Please copy every line with the string "PyBytes" from the entries below.

(Dataset entries)
BEGIN

(** The body of [_validate_node] for a schema that is a dictionary. *)
Definition validate_dict (schema : list (string * json)) (value : json) (path : list segment)
    (ref_depth : nat) : issues_or_error :=
  let? reference := validate_reference schema value path ref_depth in
  let issues := reference ++ const_issues schema value path ++ enum_issues schema value path in
  let expected_types := expected_json_types (dget "type" schema) in
  if nonempty expected_types && negb (existsb (matches_json_type value) expected_types) then
    Ok (issues
        ++ [Build_issue "type_mismatch"
              [Text ("Expected " +:+ describe_types expected_types +:+ ", but received "
                     +:+ json_type_name value +:+ ".")] path])
  else
    let? composition := validate_composition schema value path ref_depth in
    let? specific :=
      match value with
      | JObj members => validate_object schema members path
      | JArr items => validate_array schema items path
      | JStr s => Ok (validate_string schema s path)
      | JInt _ | JFloat _ => validate_number schema value path
      | JNull | JBool _ => Ok []
      end in
    Ok (issues ++ composition ++ specific).

Definition validate_body (schema value : json) (path : list segment) (ref_depth : nat)
    : issues_or_error :=
  match schema with
  | JBool true => Ok []
  | JBool false =>
      Ok [Build_issue "schema_forbids_value"
            [Text "The schema forbids any value at this location."] path]
  | JObj members => validate_dict members value path ref_depth
  | _ => Ok []
  end.
End node.

Fixpoint validate_node (fuel : nat) (root schema value : json) (path : list segment)
    (ref_depth : nat) : issues_or_error :=
  match fuel with
  | O => Err OutOfFuel
  | S fuel' => validate_body (validate_node fuel' root) root schema value path ref_depth
  end.
End validator.

(** ** Depth of values and schemas *)

Definition max_list (l : list nat) : nat := foldr Nat.max 0%nat l.

Fixpoint jdepth (j : json) : nat :=
  match j with
  | JArr items => S (max_list (map jdepth items))
  | JObj members => S (max_list (map (fun m => jdepth m.2) members))
  | _ => 0
  end.

Lemma max_list_le x l : x ∈ l -> (x <= max_list l)%nat.
Proof.
  induction l as [|y l IH]; [by intros ?%not_elem_of_nil|].
  intros [->|H]%elem_of_cons; simpl; [lia|]. apply IH in H. lia.
Qed.

Lemma jdepth_item x items : x ∈ items -> (jdepth x < jdepth (JArr items))%nat.
Proof.
  intros H. simpl. apply Nat.lt_succ_r, max_list_le. by apply (list_elem_of_fmap_2 jdepth).
Qed.

Lemma jdepth_member m members : m ∈ members -> (jdepth m.2 < jdepth (JObj members))%nat.
Proof.
  intros H. simpl. apply Nat.lt_succ_r, max_list_le.
  by apply (list_elem_of_fmap_2 (fun m : string * json => jdepth m.2)).
Qed.

Lemma jdepth_dget k v members : dget k members = Some v -> (jdepth v < jdepth (JObj members))%nat.
Proof. intros H%dget_Some_elem. by apply (jdepth_member (k, v)). Qed.

Lemma jdepth_list_keyword k l x schema :
  list_keyword schema k = Some l -> x ∈ l -> (jdepth x < jdepth (JObj schema))%nat.
Proof.
  unfold list_keyword. destruct (dget k schema) as [[]|] eqn:Hk; try done.
  intros Hl Hx. simplify_eq. apply jdepth_item in Hx. apply jdepth_dget in Hk. lia.
Qed.

Lemma jdepth_object_keyword k m schema :
  m ∈ object_keyword schema k -> (jdepth m.2 < jdepth (JObj schema))%nat.
Proof.
  unfold object_keyword. destruct (dget k schema) as [[]|] eqn:Hk; try by intros ?%not_elem_of_nil.
  intros Hx. apply jdepth_member in Hx. apply jdepth_dget in Hk. lia.
Qed.

Lemma jdepth_schema_keyword k s schema :
  schema_keyword schema k = Some s -> (jdepth s < jdepth (JObj schema))%nat.
Proof.
  unfold schema_keyword. destruct (dget k schema) as [[]|] eqn:Hk; try done;
    intros H; simplify_eq; by apply jdepth_dget in Hk.
Qed.

Lemma resolve_token_depth node t n : resolve_token node t = Some n -> (jdepth n < jdepth node)%nat.
Proof.
  unfold resolve_token. destruct node as [| | | | |items|members]; try done.
  - destruct (int_of_string t) as [i|]; [|done]. case_if; [done|].
    intros H%list_elem_of_lookup_2. by apply jdepth_item.
  - apply jdepth_dget.
Qed.

Lemma resolve_tokens_depth tokens node n :
  resolve_tokens node tokens = Some n -> (jdepth n <= jdepth node)%nat.
Proof.
  revert node. induction tokens as [|t ts IH]; intros node; simpl; [intros; by simplify_eq|].
  destruct (resolve_token node (decode_token t)) as [n'|] eqn:Ht; [|done].
  intros H%IH. apply resolve_token_depth in Ht. lia.
Qed.

Lemma resolve_reference_depth r root t :
  resolve_reference r root = Some t -> (jdepth t <= jdepth root)%nat.
Proof.
  unfold resolve_reference. destruct (strip_prefix "#" r) as [[|c p]|]; try done.
  - intros; by simplify_eq.
  - destruct (strip_prefix "/" (String c p)); [|done]. apply resolve_tokens_depth.
Qed.

(** ** Termination

    A call consumes part of the value, or follows one more reference (at most
    64 before it consumes part of the value), or moves to a smaller schema. *)

Definition call_measure (root schema value : json) (ref_depth : nat) : nat :=
  (jdepth value * (66 * S (jdepth root)) + (MAX_REF_DEPTH - ref_depth) * S (jdepth root)
   + jdepth schema)%nat.

(** The depth of the call stack that is always enough. *)
Definition enough_fuel (root value : json) : nat :=
  S (S (jdepth value) * (66 * S (jdepth root)))%nat.

(** The two results agree and are not for lack of fuel. *)
Definition agrees {A} (r r' : result py_error A) : Prop := r = r' /\ r <> Err OutOfFuel.

Lemma agrees_ok {A} (x : A) : agrees (Ok x) (Ok x).
Proof. done. Qed.

Lemma agrees_self {A} (r : result py_error A) : r <> Err OutOfFuel -> agrees r r.
Proof. done. Qed.

Lemma agrees_bind {A B} (r r' : result py_error A) (k k' : A -> result py_error B) :
  agrees r r' -> (forall x, agrees (k x) (k' x)) -> agrees (rbind r k) (rbind r' k').
Proof.
  intros [<- Hr] Hk. destruct r as [x|e]; [apply Hk|]. split; [done|]. simpl. congruence.
Qed.

Lemma agrees_extend_all {A} (f f' : A -> issues_or_error) l :
  (forall x, x ∈ l -> agrees (f x) (f' x)) -> agrees (extend_all f l) (extend_all f' l).
Proof.
  induction l as [|x l IH]; intros H; [done|]. simpl.
  apply agrees_bind; [apply H; by left|]. intros issues.
  apply agrees_bind; [apply IH; intros y Hy; apply H; by right|done].
Qed.

Lemma agrees_map_all {A} (f f' : A -> issues_or_error) l :
  (forall x, x ∈ l -> agrees (f x) (f' x)) -> agrees (map_all f l) (map_all f' l).
Proof.
  induction l as [|x l IH]; intros H; [done|]. simpl.
  apply agrees_bind; [apply H; by left|]. intros issues.
  apply agrees_bind; [apply IH; intros y Hy; apply H; by right|done].
Qed.

Lemma agrees_validate_number schema value path :
  agrees (validate_number schema value path) (validate_number schema value path).
Proof.
  apply agrees_bind; [|done]. apply agrees_self. unfold validate_multiple_of.
  destruct (number_keyword schema "multipleOf") as [m|]; [|done]. case_if; [|done].
  assert (Hdiv : num_div value m <> Err OutOfFuel).
  { unfold num_div, to_float. destruct value, m; simpl; repeat case_if; done. }
  destruct (num_div value m) as [q|[]]; simpl; try done.
  unfold py_round. destruct (f_round_int q); [done|]. by destruct q.
Qed.

Create HintDb agrees.
#[export] Hint Resolve agrees_ok agrees_bind agrees_validate_number : agrees.

Section bounded_calls.
Context (re_compile : string -> option (string -> bool)).
Context (V V' : json -> json -> list segment -> nat -> issues_or_error).
Context (root : json) (n : nat).
Context (HV : forall s v p rd, (jdepth s <= jdepth root)%nat -> (call_measure root s v rd < n)%nat ->
                agrees (V s v p rd) (V' s v p rd)).

Section of_a_node.
Context (s : list (string * json)) (v : json) (rd : nat).
Context (Hs : (jdepth (JObj s) <= jdepth root)%nat).
Context (Hm : (call_measure root (JObj s) v rd <= n)%nat).

Lemma agrees_subschema x p :
    (jdepth x < jdepth (JObj s))%nat -> agrees (V x v p rd) (V' x v p rd).
  Proof. intros Hx. apply HV; [lia|]. unfold call_measure in *. lia. Qed.

Lemma agrees_target t p :
    (jdepth t <= jdepth root)%nat -> (rd < MAX_REF_DEPTH)%nat -> agrees (V t v p (S rd)) (V' t v p (S rd)).
  Proof.
    intros Ht Hrd. apply HV; [done|]. unfold call_measure in *.
    replace (MAX_REF_DEPTH - rd)%nat with (S (MAX_REF_DEPTH - S rd)) in Hm by lia.
    rewrite (Nat.mul_succ_l (MAX_REF_DEPTH - S rd)) in Hm. lia.
  Qed.

Lemma agrees_part x w p :
    (jdepth x < jdepth (JObj s))%nat -> (jdepth w < jdepth v)%nat -> agrees (V x w p 0) (V' x w p 0).
  Proof.
    intros Hx Hw. apply HV; [lia|]. unfold call_measure in *.
    pose proof (Nat.mul_le_mono_r (S (jdepth w)) (jdepth v) (66 * S (jdepth root)) Hw) as Hmul.
    rewrite Nat.mul_succ_l in Hmul.
    set (used := ((MAX_REF_DEPTH - rd) * S (jdepth root))%nat) in *. clearbody used.
    change (MAX_REF_DEPTH - 0)%nat with 64%nat. lia.
  Qed.

Lemma agrees_reference p :
    agrees (validate_reference V root s v p rd) (validate_reference V' root s v p rd).
  Proof.
    unfold validate_reference. destruct (dget "$ref" s) as [[]|]; try done.
    destruct (Nat.leb_spec MAX_REF_DEPTH rd); [done|].
    destruct (resolve_reference s0 root) as [t|] eqn:Ht; [|done].
    apply agrees_target; [by eapply resolve_reference_depth|done].
  Qed.

Lemma agrees_all_of p : agrees (validate_all_of V s v p rd) (validate_all_of V' s v p rd).
  Proof.
    unfold validate_all_of. destruct (list_keyword s "allOf") as [l|] eqn:Hl; [|done].
    apply agrees_extend_all. intros x Hx. apply agrees_subschema. by eapply jdepth_list_keyword.
  Qed.

Lemma agrees_branches k l p :
    list_keyword s k = Some l ->
    agrees (map_all (fun x => V x v p rd) l) (map_all (fun x => V' x v p rd) l).
  Proof.
    intros Hl. apply agrees_map_all. intros x Hx. apply agrees_subschema.
    by eapply jdepth_list_keyword.
  Qed.

Lemma agrees_composition p :
    agrees (validate_composition V s v p rd) (validate_composition V' s v p rd).
  Proof.
    unfold validate_composition. apply agrees_bind; [apply agrees_all_of|intros ?r].
    apply agrees_bind; [|intros ?r; apply agrees_bind; [|intros ?r; apply agrees_bind; [|done]]].
    - unfold validate_any_of. destruct (list_keyword s "anyOf") as [[|y l]|] eqn:Hl; try done.
      apply agrees_bind; [|done]. by eapply agrees_branches.
    - unfold validate_one_of. destruct (list_keyword s "oneOf") as [[|y l]|] eqn:Hl; try done.
      apply agrees_bind; [|done]. by eapply agrees_branches.
    - unfold validate_not. destruct (dget "not" s) as [y|] eqn:Hy; [|done].
      apply agrees_bind; [|done]. apply agrees_subschema. by eapply jdepth_dget.
  Qed.

Lemma agrees_members x p members :
    (jdepth x < jdepth (JObj s))%nat ->
    (forall m, m ∈ members -> (jdepth m.2 < jdepth v)%nat) ->
    agrees (extend_all (validate_member V p x) members) (extend_all (validate_member V' p x) members).
  Proof.
    intros Hx Hin. apply agrees_extend_all. intros m Hmem. apply agrees_part; [done|auto].
  Qed.
End of_a_node.
(* ===== verification/Gguf.v ===== *)
(** The GGUF metadata reader of src/src/lewlm/registry/gguf_header.py.

    The file is its bytes, and the open handle is a position in them together
    with the sizes [read] was asked for, which the reader means to keep small
    whatever the file declares.  Reading code is a state monad over the handle
    that fails with [MalformedHeader], or with the interpreter's RecursionError:
    [frames] is how many nested calls of [_skip_value] its recursion limit
    admits.  OSError (the file cannot be opened or read) is left out. *)

From S2P Require Import Prelude PyBytes.

#[local] Open Scope N_scope.

(** ** Value types *)

Definition GGUF_MAGIC : bytes := bytes_of "GGUF".
Definition SUPPORTED_GGUF_VERSIONS : list N := [2; 3].

Definition ARCHITECTURE_KEY : pystr := pystr_of "general.architecture".
Definition CONTEXT_LENGTH_SUFFIX : pystr := pystr_of ".context_length".

Definition TYPE_UINT8 : N := 0.
Definition TYPE_INT8 : N := 1.
Definition TYPE_UINT16 : N := 2.
Definition TYPE_INT16 : N := 3.
Definition TYPE_UINT32 : N := 4.
Definition TYPE_INT32 : N := 5.
Definition TYPE_FLOAT32 : N := 6.
Definition TYPE_BOOL : N := 7.
Definition TYPE_STRING : N := 8.
Definition TYPE_ARRAY : N := 9.
Definition TYPE_UINT64 : N := 10.
Definition TYPE_INT64 : N := 11.
Definition TYPE_FLOAT64 : N := 12.

(** [struct] formats; only integers are ever unpacked. *)
Record int_format := { if_width : nat; if_signed : bool }.
Inductive format := IntFormat (f : int_format) | FloatFormat (width : nat) | BoolFormat.

Definition calcsize (f : format) : nat :=
  match f with IntFormat f => if_width f | FloatFormat w => w | BoolFormat => 1 end.

Definition UINT32 : int_format := Build_int_format 4 false.
Definition UINT64 : int_format := Build_int_format 8 false.

Definition SCALAR_FORMATS : list (N * format) :=
  [(TYPE_UINT8, IntFormat (Build_int_format 1 false)); (TYPE_INT8, IntFormat (Build_int_format 1 true));
   (TYPE_UINT16, IntFormat (Build_int_format 2 false)); (TYPE_INT16, IntFormat (Build_int_format 2 true));
   (TYPE_UINT32, IntFormat UINT32); (TYPE_INT32, IntFormat (Build_int_format 4 true));
   (TYPE_FLOAT32, FloatFormat 4); (TYPE_BOOL, BoolFormat);
   (TYPE_UINT64, IntFormat UINT64); (TYPE_INT64, IntFormat (Build_int_format 8 true));
   (TYPE_FLOAT64, FloatFormat 8)].

Definition INTEGER_TYPES : list N :=
  [TYPE_UINT8; TYPE_INT8; TYPE_UINT16; TYPE_INT16; TYPE_UINT32; TYPE_INT32; TYPE_UINT64; TYPE_INT64].

(** The format of a type of [_INTEGER_TYPES]. *)
Definition integer_format (t : N) : option int_format :=
  if bool_decide (t ∈ INTEGER_TYPES) then
    match dget t SCALAR_FORMATS with Some (IntFormat f) => Some f | _ => None end
  else None.

Definition MAX_KEY_BYTES : N := 1024.

(** [GGUFHeaderFacts]. *)
Record gguf_facts := { architecture : option pystr; context_length : option Z }.

Definition no_facts : gguf_facts := Build_gguf_facts None None.

(** ** The handle *)

Record handle := { h_file : bytes; h_pos : N; h_requests : list N }.

#[global] Instance handle_eta : Eta handle := fun h => Build_handle (h_file h) (h_pos h) (h_requests h).

Definition open_file (file : bytes) : handle := Build_handle file 0 [].

Definition size_of (file : bytes) : N := N.of_nat (length file).
(* ===== verification/Citations.v ===== *)
(** Citation markers in model output: src/src/lewlm/core/citations.py.

    Model output arrives in pieces, and [CitationStreamProcessor] strips the
    markers [[cite:...]] it can resolve from the visible text while it arrives.
    Texts are code points (PyText.v); the processor is its buffer, the citations
    recorded so far and the identifiers seen. *)

From S2P Require Import Prelude PyBytes PyText.

(** ** Data *)

(** The fields of [IngestedDocumentSource] and [DocumentChunk] this file reads. *)
Record source := { src_source_id : pystr; src_source_label : pystr; src_media_type : option pystr }.

Record chunk := {
  ch_chunk_id : pystr; ch_text : pystr; ch_source_id : pystr; ch_section_id : pystr;
  ch_source_label : pystr; ch_section_label : pystr
}.

(** [CitationContextPackage]. *)
Record citation_context := { cc_sources : list source; cc_chunks : list chunk }.

Fixpoint no_duplicates (ids : list pystr) : bool :=
  match ids with
  | [] => true
  | x :: ids' => negb (existsb (fun y => bool_decide (x = y)) ids') && no_duplicates ids'
  end.

(** [_validate_identifiers]: the ValueError it raises, if any. *)
Definition validate_identifiers (ctx : citation_context) : result string citation_context :=
  if negb (no_duplicates (map src_source_id (cc_sources ctx))) then
    Err "citation_context.sources must not contain duplicate source_id values."
  else if negb (no_duplicates (map ch_chunk_id (cc_chunks ctx))) then
    Err "citation_context.chunks must not contain duplicate chunk_id values."
  else Ok ctx.

Definition has_entries (ctx : citation_context) : bool :=
  match cc_sources ctx, cc_chunks ctx with [], [] => false | _, _ => true end.

(** [GeneratedCitationReference]. *)
Record citation_reference := {
  reference_id : pystr; source_id : pystr; chunk_id : option pystr; section_id : option pystr;
  source_label : pystr; section_label : option pystr
}.

Definition CITATION_PREFIX : pystr := pystr_of "[[cite:".
Definition CITATION_SUFFIX : pystr := pystr_of "]]".

(** ** The message that teaches the model the markers *)

Definition newline : pystr := [10%N].

Definition source_line (s : source) : pystr :=
  pystr_of "- source_id=" ++ src_source_id s ++ pystr_of " | source_label=" ++ src_source_label s
  ++ match src_media_type s with
     | Some ((_ :: _) as m) => pystr_of " | media_type=" ++ m
     | _ => []
     end.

END

**Finished exercise**
From S2P Require Import Prelude PyBytes.
From S2P Require Import Prelude PyBytes PyText.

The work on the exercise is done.